Ever since the internet started, the cost of collaboration, and the cost of putting anything together, has continued to go down. It would have taken millions of dollars to create Google, or something even remotely similar, before the internet. With open source and the internet, the cost of creating a search engine went down dramatically. Today, it would even be cheaper. And so what that means with things becoming cheaper and collaboration becoming easier is that entrepreneurs can try more innovative things.
Getting customers has always been one of the key factors for success or failure. The big portals were all about getting everybody signed up, and then making switching expensive-the old term people used to use a lot was "stickiness." Now the user is much smarter and, they know that they can use bits and pieces from different places, and as the net has become more and more open, you don't gain customers by putting up barriers, and you don't hear the word "sticky" as much anymore. It's really more about how do you become part of this conversation, how do you become one of the tools that users use to create the experience that they're creating, and how do you join this little ecology of small companies.
One of the big failures of the whole web 1.0 thing was when AOL and all these other guys packaged everything up into these walled gardens. Everybody-both the users and the entrepreneurs-have realized that that doesn't work. Google, Microsoft, and others are still trying to lock you in, but a very different way. Facebook is, as well. They're trying to become a platform for other people to come and share and communicate with each other. So the architecture has changed. It's not that everybody is completely altruistic and giving, but I think the layer of content, the layer of connection that used to be closed, is open.
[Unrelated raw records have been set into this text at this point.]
(** Places in different variables are different. *)
Lemma two_apart x y hr s p Kx Tx cx hx hkx q Ky Ty cy hy hky : x ≠ y → two x y hr s p Kx Tx cx hx hkx q Ky Ty cy hy hky → p ≠ q.
Proof.
  intros Hxy [Fx Fy] <-. pose proof (f_read _ _ _ _ _ _ _ _ _ Fx) as Rx. pose proof (f_read _ _ _ _ _ _ _ _ _ Fy) as Ry.
  pose proof (f_d2 _ _ _ _ _ _ _ _ _ Fx) as D. apply map_disjoint_union_r in D as [D _]. rewrite map_disjoint_spec in D.
  destruct p as [v|l i|l k]; simpl in *.
  - pose proof (f_var _ _ _ _ _ _ _ _ _ Fx v eq_refl). pose proof (f_var _ _ _ _ _ _ _ _ _ Fy v eq_refl). congruence.
  - destruct (hkx !! l) eqn:E1, (hky !! l) eqn:E2; try done. by eapply D.
  - destruct (hkx !! l) eqn:E1, (hky !! l) eqn:E2; try done. by eapply D.
Qed.

(** Writes to different variables commute. *)
Lemma slot_write_comm x y hr s p Kx Tx cx hx hkx q Ky Ty cy hy hky a b : x ≠ y → two x y hr s p Kx Tx cx hx hkx q Ky Ty cy hy hky →
  let w s p c := slot_write (vars s) (hp s) p c in w (w s p a) q b = w (w s q b) p a.
Proof.
  intros Hxy [Fx Fy] w. unfold w.
  pose proof (f_read _ _ _ _ _ _ _ _ _ Fx) as Rx. pose proof (f_read _ _ _ _ _ _ _ _ _ Fy) as Ry.
  pose proof (f_var _ _ _ _ _ _ _ _ _ Fx) as Vx. pose proof (f_var _ _ _ _ _ _ _ _ _ Fy) as Vy.
  assert (Hl : ∀ l l', is_Some (hkx !! l) → is_Some (hky !! l') → l ≠ l').
  { intros l l' [o Ho] [o' Ho'] <-. pose proof (f_d2 _ _ _ _ _ _ _ _ _ Fx) as D. apply map_disjoint_union_r in D as [D _].
    by eapply map_disjoint_spec. }
  assert (Px : match p with PVar v => v = x | PElem l _ | PField l _ => is_Some (hkx !! l) end).
  { destruct p as [v|l i|l k]; simpl in Rx; [by apply Vx|by destruct (hkx !! l)..]. }
  assert (Py : match q with PVar v => v = y | PElem l _ | PField l _ => is_Some (hky !! l) end).
  { destruct q as [v|l i|l k]; simpl in Ry; [by apply Vy|by destruct (hky !! l)..]. }
  clear -Hl Px Py Hxy. destruct p as [v|l i|l k], q as [v'|l' i'|l' k']; cbn [slot_write vars hp]; try done; f_equal;
    try (apply alter_alter_ne; symmetry; by apply Hl). subst. by apply insert_insert_ne.
Qed.

Lemma move_two x y hr s p Kx v hkx q Ky Ty cy hy hky : x ≠ y →
  two x y hr s p Kx (Leaf kNull v) (mkCell kNull v) ∅ hkx q Ky Ty cy hy hky →
  ∃ s' hkx' hky', move p q s = Done s' ∧ two x y hr s' p Kx Ty cy hy hkx' q Ky (moved Ty) (mkCell (type_ cy) VZero) ∅ hky'
  ∧ delete x (delete y (vars s')) = delete x (delete y (vars s)).
Proof.
  intros Hxy Ht. pose proof Ht as [Fx Fy]. unfold move. rewrite (focus_reads _ _ _ _ _ _ _ _ _ Fy).
  cbn [mbind mem_bind]. rewrite (focus_writes _ _ _ _ _ _ _ _ _ _ Fx). cbn [mbind mem_bind].
  pose proof (two_read_other x y Hxy hr s p Kx _ _ _ _ q Ky Ty cy hy hky cy Ht) as Hrd. unfold read in Hrd. unfold write.
  destruct (slot_read _ _ q) eqn:Eq in Hrd; [|done]. rewrite Eq.
  rewrite (slot_write_comm x y hr s p Kx _ _ _ _ q Ky Ty cy hy hky cy (mkCell (type_ cy) VZero) Hxy Ht).
  destruct (two_rest _ _ _ _ _ _ _ _ _ _ _ _ _ _ _ _ Ht) as ((R1 & _) & R2 & R3).
  pose proof (f_d1 _ _ _ _ _ _ _ _ _ Fy) as D1. pose proof (f_d2 _ _ _ _ _ _ _ _ _ Fx) as D2. rewrite !map_disjoint_union_r in D2.
  destruct D2 as (D21 & D22 & _). set (cm := mkCell (type_ cy) VZero).
  (* [y] gives its value up, which the rest then holds *)
  assert (Eh : hp s = hky ∪ (∅ ∪ (hkx ∪ (∅ ∪ (hy ∪ hr))))).
  { rewrite (f_hp _ _ _ _ _ _ _ _ _ Fy), !map_empty_union, !(map_union_assoc hy), !(map_union_assoc hkx). do 2 f_equal. by apply map_union_comm. }
  assert (T1 : two y x (hy ∪ hr) (slot_write (vars s) (hp s) q cm) q Ky (moved Ty) cm ∅ (hp (slot_write (vars s) hky q cm))
                 p Kx (Leaf kNull v) (mkCell kNull v) ∅ hkx).
  { rewrite Eh. apply (two_replace y x (not_eq_sym Hxy) hr s q Ky Ty cy hy hky); try apply map_disjoint_empty_l;
      [by apply two_sym|eapply moved_rep, Fy|by apply map_disjoint_union_r_2..]. }
  (* and [x] takes it *)
  apply two_sym in T1. set (s1 := slot_write (vars s) (hp s) q cm) in *. set (hky1 := hp (slot_write (vars s) hky q cm)) in *.
  assert (D3 : hky1 ##ₘ hy ∧ hky1 ##ₘ hr) by (by split; apply write_disjoint). destruct D3 as [D31 D32].
  assert (Eh1 : hp s1 = hkx ∪ (hy ∪ (hky1 ∪ (∅ ∪ hr)))).
  { rewrite (f_hp _ _ _ _ _ _ _ _ _ (t_x _ _ _ _ _ _ _ _ _ _ _ _ _ _ _ _ T1)), !map_empty_union, !(map_union_assoc hky1), !(map_union_assoc hy).
    do 2 f_equal. by apply map_union_comm. }
  eexists _, _, _. split; [reflexivity|]. split.
  - rewrite Eh1. apply (two_replace x y Hxy (hy ∪ hr) s1 p Kx (Leaf kNull v) (mkCell kNull v) ∅ hkx); try done.
    + apply Fy.
    + rewrite map_empty_union. by apply map_disjoint_union_r_2.
    + apply map_disjoint_empty_l.
  - pose proof (focus_vars _ _ _ _ _ _ _ _ _ cy (hp s1) (t_x _ _ _ _ _ _ _ _ _ _ _ _ _ _ _ _ T1)) as V1.
    pose proof (focus_vars _ _ _ _ _ _ _ _ _ cm (hp s) Fy) as V2. fold s1 in V2.
    rewrite (delete_delete _ x y), V1, (delete_delete _ y x), V2. done.
Qed.

(** ** Programs *)

(** Every variable denotes a tree, and together they own the heap exactly. *)
Inductive repenv : gmap nat cell → gmap nat tree → heap → Prop :=
| env_none : repenv ∅ ∅ ∅
| env_var v e h x c T hx : repenv v e h → v !! x = None → e !! x = None → rep T c hx → hx ##ₘ h →
    repenv (<[x := c]> v) (<[x := T]> e) (hx ∪ h).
We've reached a point where it's technically feasible to do all kinds of things, like put together academic databases, or communities of people to mix music or video. But it's currently very legally cumbersome to do this, whether it's the universities not having compatible contracts or users not being able to separate the content that wants to be shared from the content that doesn't want to be shared. Most of the cost of transaction, or the cost of collaboration right now, is the fact that you have to have a lawyer involved every time two services, or two people, want to interact with each other at the content layer. And this also is very divisive in terms of the communities. So these legal things only surface once you actually try to do something, and Creative Commons solves that by providing a standardized license and a bunch of technology to help you track that, which means you don't need to involve a lawyer every time you try to mash things together. I think that Creative Commons will enable a whole sort of explosion of innovation at the next layer and up.